Instructions to follow:
Write out exactly the lines of the entries below from the one holding "set (a := concat" to the one holding "assert (size_of a", inclusive, and leave out all other lines.

Exercise data:

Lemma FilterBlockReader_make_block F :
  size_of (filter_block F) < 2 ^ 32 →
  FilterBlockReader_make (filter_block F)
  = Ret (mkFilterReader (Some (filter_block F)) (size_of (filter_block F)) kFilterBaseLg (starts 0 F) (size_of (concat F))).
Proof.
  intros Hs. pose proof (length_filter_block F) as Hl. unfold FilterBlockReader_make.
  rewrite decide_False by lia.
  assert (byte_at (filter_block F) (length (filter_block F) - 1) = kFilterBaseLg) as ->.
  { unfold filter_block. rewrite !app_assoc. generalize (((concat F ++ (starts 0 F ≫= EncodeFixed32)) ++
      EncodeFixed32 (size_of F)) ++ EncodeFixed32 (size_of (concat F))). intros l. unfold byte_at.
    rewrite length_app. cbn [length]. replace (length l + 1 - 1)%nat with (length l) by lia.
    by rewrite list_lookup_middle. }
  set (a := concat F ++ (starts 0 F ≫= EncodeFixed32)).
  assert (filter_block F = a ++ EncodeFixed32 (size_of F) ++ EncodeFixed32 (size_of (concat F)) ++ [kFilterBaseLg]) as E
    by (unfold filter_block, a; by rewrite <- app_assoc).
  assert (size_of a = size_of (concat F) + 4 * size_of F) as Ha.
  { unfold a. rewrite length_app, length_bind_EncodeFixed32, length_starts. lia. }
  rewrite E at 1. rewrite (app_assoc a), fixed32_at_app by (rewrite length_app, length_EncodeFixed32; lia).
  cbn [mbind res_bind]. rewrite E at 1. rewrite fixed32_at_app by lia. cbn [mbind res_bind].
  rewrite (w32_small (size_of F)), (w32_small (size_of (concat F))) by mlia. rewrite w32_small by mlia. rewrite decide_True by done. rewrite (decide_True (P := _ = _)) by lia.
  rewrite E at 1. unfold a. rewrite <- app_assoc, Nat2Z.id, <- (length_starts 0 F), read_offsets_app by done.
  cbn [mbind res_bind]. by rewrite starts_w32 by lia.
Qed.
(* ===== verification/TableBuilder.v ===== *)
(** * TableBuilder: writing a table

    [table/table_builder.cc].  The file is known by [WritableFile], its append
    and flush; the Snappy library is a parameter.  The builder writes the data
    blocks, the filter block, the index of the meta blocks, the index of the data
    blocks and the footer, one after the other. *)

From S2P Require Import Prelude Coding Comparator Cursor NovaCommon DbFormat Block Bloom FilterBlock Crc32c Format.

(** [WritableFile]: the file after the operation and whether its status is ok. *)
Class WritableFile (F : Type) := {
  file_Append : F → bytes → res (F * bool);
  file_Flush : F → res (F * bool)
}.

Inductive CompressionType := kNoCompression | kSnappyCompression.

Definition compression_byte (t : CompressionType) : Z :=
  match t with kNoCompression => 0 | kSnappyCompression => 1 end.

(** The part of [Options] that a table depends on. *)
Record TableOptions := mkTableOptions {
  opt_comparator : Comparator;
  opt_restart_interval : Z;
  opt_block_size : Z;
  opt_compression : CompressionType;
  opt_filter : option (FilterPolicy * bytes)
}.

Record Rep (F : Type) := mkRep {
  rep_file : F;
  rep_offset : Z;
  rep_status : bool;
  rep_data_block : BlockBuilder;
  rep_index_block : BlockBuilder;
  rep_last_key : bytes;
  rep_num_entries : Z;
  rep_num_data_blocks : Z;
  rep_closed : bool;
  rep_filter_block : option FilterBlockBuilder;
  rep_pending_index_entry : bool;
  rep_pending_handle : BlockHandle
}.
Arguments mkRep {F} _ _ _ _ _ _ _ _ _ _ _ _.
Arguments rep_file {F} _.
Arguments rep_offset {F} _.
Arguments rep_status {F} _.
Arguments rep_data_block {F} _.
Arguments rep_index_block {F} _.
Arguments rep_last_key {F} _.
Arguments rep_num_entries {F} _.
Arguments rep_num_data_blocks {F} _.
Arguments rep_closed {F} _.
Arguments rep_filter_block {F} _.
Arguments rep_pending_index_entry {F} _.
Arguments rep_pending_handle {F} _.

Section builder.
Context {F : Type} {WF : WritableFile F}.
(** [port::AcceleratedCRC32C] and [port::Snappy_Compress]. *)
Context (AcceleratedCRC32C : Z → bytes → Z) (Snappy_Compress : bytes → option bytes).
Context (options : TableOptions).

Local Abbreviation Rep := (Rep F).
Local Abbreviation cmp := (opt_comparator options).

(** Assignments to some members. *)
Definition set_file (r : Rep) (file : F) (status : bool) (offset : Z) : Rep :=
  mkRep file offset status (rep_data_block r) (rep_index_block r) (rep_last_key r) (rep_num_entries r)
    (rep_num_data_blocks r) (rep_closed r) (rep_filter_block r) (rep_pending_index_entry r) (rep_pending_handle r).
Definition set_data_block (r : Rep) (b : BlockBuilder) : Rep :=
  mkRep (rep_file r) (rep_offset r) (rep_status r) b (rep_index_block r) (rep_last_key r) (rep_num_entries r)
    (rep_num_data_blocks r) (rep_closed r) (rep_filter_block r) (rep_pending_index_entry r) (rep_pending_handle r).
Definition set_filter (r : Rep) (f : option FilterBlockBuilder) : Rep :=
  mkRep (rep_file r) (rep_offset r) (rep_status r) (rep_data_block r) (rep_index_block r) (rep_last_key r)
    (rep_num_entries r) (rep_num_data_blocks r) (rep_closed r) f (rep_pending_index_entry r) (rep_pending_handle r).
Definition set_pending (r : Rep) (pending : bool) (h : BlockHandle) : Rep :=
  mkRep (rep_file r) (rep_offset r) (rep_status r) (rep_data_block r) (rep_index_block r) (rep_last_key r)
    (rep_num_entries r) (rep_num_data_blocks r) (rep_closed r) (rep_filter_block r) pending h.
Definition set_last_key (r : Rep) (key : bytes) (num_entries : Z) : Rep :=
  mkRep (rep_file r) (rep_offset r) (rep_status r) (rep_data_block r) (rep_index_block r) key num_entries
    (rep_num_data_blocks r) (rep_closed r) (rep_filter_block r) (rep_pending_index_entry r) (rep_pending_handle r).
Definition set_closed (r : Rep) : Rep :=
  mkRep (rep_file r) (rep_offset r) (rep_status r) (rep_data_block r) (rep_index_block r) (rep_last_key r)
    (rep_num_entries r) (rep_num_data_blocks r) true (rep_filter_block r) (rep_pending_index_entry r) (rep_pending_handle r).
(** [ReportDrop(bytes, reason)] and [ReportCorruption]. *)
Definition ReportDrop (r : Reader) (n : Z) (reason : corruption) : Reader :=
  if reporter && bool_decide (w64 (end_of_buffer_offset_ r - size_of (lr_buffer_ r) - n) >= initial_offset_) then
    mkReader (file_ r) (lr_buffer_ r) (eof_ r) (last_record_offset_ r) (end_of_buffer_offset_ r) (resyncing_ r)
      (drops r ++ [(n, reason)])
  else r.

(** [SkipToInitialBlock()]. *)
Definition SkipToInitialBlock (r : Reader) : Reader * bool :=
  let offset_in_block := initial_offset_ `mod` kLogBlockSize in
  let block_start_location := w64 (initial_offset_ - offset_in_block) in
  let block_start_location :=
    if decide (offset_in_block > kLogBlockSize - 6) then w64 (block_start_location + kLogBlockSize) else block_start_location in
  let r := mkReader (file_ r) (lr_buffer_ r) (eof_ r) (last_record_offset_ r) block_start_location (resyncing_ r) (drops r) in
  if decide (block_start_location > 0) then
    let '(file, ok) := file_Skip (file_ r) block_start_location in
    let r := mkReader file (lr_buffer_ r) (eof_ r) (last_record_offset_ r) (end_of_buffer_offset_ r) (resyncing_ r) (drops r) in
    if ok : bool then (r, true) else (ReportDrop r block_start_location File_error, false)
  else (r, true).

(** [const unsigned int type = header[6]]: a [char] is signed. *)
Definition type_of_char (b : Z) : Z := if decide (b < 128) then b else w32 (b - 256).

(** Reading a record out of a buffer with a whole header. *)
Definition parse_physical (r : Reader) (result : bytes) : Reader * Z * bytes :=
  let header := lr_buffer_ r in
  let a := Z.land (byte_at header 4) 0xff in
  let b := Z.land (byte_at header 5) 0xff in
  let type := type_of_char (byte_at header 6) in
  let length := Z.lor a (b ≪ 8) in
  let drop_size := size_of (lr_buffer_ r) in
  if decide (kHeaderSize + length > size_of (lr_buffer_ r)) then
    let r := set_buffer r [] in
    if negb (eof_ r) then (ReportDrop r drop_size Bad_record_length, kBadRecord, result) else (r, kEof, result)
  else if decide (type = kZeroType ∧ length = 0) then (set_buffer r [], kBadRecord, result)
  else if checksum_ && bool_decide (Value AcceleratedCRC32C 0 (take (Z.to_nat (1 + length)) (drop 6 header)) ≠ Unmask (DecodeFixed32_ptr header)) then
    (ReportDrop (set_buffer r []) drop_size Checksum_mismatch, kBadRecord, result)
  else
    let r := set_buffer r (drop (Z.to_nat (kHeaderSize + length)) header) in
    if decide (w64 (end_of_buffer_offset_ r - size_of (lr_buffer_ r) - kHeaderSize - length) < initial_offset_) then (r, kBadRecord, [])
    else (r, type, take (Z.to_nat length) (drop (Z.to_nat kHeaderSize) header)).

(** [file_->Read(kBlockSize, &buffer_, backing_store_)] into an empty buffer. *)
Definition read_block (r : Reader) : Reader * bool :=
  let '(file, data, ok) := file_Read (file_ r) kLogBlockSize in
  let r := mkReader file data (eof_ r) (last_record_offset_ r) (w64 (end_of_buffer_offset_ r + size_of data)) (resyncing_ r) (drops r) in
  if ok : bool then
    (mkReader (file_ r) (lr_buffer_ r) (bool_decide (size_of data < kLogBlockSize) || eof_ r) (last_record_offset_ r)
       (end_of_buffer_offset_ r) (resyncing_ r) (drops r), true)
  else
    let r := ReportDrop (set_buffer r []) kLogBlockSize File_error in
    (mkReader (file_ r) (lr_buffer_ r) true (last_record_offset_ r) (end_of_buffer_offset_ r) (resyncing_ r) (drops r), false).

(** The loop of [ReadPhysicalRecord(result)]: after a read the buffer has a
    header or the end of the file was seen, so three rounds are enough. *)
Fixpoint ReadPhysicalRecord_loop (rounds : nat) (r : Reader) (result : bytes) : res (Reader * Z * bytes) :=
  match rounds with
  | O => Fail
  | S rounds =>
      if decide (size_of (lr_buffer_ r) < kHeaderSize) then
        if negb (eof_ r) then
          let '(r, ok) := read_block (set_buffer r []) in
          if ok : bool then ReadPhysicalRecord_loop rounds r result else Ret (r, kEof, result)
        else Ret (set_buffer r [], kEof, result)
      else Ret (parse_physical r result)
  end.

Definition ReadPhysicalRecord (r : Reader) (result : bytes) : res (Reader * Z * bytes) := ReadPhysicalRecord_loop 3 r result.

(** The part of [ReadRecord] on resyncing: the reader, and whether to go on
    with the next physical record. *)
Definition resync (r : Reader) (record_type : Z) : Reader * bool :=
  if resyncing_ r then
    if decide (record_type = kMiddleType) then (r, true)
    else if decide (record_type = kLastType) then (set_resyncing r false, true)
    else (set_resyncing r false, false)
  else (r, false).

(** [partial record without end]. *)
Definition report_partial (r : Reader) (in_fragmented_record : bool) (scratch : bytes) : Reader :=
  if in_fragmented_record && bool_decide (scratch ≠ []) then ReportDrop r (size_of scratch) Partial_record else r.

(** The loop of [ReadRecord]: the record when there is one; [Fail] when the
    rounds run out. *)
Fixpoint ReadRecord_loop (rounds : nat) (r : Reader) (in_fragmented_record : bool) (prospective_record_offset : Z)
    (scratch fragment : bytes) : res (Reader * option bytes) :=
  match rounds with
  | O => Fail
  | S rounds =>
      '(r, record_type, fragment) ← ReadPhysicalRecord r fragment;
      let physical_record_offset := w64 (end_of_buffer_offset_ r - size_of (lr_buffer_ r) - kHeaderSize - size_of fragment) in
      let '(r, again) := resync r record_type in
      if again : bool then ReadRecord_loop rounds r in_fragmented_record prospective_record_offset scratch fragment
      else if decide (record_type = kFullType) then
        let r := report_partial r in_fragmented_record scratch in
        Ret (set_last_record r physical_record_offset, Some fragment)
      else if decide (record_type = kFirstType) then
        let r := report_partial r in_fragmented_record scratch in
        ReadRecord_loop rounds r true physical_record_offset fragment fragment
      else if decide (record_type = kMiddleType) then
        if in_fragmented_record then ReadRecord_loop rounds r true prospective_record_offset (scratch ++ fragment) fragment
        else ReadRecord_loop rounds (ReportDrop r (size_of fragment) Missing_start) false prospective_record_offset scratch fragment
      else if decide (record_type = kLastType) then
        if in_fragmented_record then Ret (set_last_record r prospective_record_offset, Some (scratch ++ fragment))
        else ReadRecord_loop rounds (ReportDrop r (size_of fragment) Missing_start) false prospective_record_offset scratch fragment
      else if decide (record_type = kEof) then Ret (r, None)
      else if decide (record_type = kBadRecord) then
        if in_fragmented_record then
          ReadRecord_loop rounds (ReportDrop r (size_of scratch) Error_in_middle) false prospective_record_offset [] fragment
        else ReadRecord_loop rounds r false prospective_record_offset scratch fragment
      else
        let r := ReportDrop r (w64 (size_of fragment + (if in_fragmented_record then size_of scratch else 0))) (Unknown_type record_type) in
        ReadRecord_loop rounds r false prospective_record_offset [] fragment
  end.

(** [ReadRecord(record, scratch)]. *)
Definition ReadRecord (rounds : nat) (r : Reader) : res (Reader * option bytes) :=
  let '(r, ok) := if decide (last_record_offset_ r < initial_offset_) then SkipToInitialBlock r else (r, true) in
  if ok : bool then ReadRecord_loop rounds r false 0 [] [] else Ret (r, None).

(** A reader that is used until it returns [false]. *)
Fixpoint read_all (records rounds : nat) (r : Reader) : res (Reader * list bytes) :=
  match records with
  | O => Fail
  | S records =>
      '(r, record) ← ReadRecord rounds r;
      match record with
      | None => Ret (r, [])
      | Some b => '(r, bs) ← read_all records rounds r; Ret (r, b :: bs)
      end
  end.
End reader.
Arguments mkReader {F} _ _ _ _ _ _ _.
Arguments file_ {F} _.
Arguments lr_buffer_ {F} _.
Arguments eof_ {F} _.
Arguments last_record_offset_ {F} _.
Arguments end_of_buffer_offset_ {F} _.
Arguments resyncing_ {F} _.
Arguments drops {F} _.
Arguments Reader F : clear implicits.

Your solution:
  set (a := concat F ++ (starts 0 F ≫= EncodeFixed32)).
  assert (filter_block F = a ++ EncodeFixed32 (size_of F) ++ EncodeFixed32 (size_of (concat F)) ++ [kFilterBaseLg]) as E
    by (unfold filter_block, a; by rewrite <- app_assoc).
  assert (size_of a = size_of (concat F) + 4 * size_of F) as Ha.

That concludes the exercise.